### Supplied information

= = =

Definition rpc_C_DeriveKey (session : Z) (mechanism : option CK_MECHANISM) (base_key : Z)
    (template : option (list CK_ATTRIBUTE)) (count : Z) (key : option Z)
    : Net Client (Z * option Z) :=
  initialized_or_return key (
  CALL realloc GCK_RPC_CALL_C_DeriveKey key (
    IN_ULONG session;;
    IN_MECHANISM mechanism;;
    IN_ULONG base_key;;
    IN_ATTRIBUTE_ARRAY template count;;
    _ret ← PROCESS_CALL realloc;
    '(_ret, key) ← OUT_ULONG key _ret;
    mret (_ret, key))).

Definition rpc_C_SeedRandom (session : Z) (seed : option block) (seed_len : Z)
    : Net Client (Z * unit) :=
  initialized_or_return tt (
  CALL realloc GCK_RPC_CALL_C_SeedRandom tt (
    IN_ULONG session;;
    IN_BYTE_ARRAY seed seed_len;;
    _ret ← PROCESS_CALL realloc;
    mret (_ret, tt))).

Definition rpc_C_GenerateRandom (session : Z) (random_data : option block) (random_len : Z)
    : Net Client (Z * option block) :=
  initialized_or_return random_data (
  return_val_if_fail (nonnull random_data) CKR_ARGUMENTS_BAD random_data (
  CALL realloc GCK_RPC_CALL_C_GenerateRandom random_data (
    IN_ULONG session;;
    IN_BYTE_BUFFER random_data (Some random_len);;
    _ret ← PROCESS_CALL realloc;
    '(_ret, (random_data, _)) ← OUT_BYTE_ARRAY2 random_data random_len _ret;
    mret (_ret, random_data)))).
End Calls.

= = =

### Task goal
Could you give again, word for word, the line with "CALL realloc GCK_RPC_CALL_C_GenerateRandom" and all lines after it through the end of the data? Leave out everything else.

### Answer for the task
  CALL realloc GCK_RPC_CALL_C_GenerateRandom random_data (
    IN_ULONG session;;
    IN_BYTE_BUFFER random_data (Some random_len);;
    _ret ← PROCESS_CALL realloc;
    '(_ret, (random_data, _)) ← OUT_BYTE_ARRAY2 random_data random_len _ret;
    mret (_ret, random_data)))).
End Calls.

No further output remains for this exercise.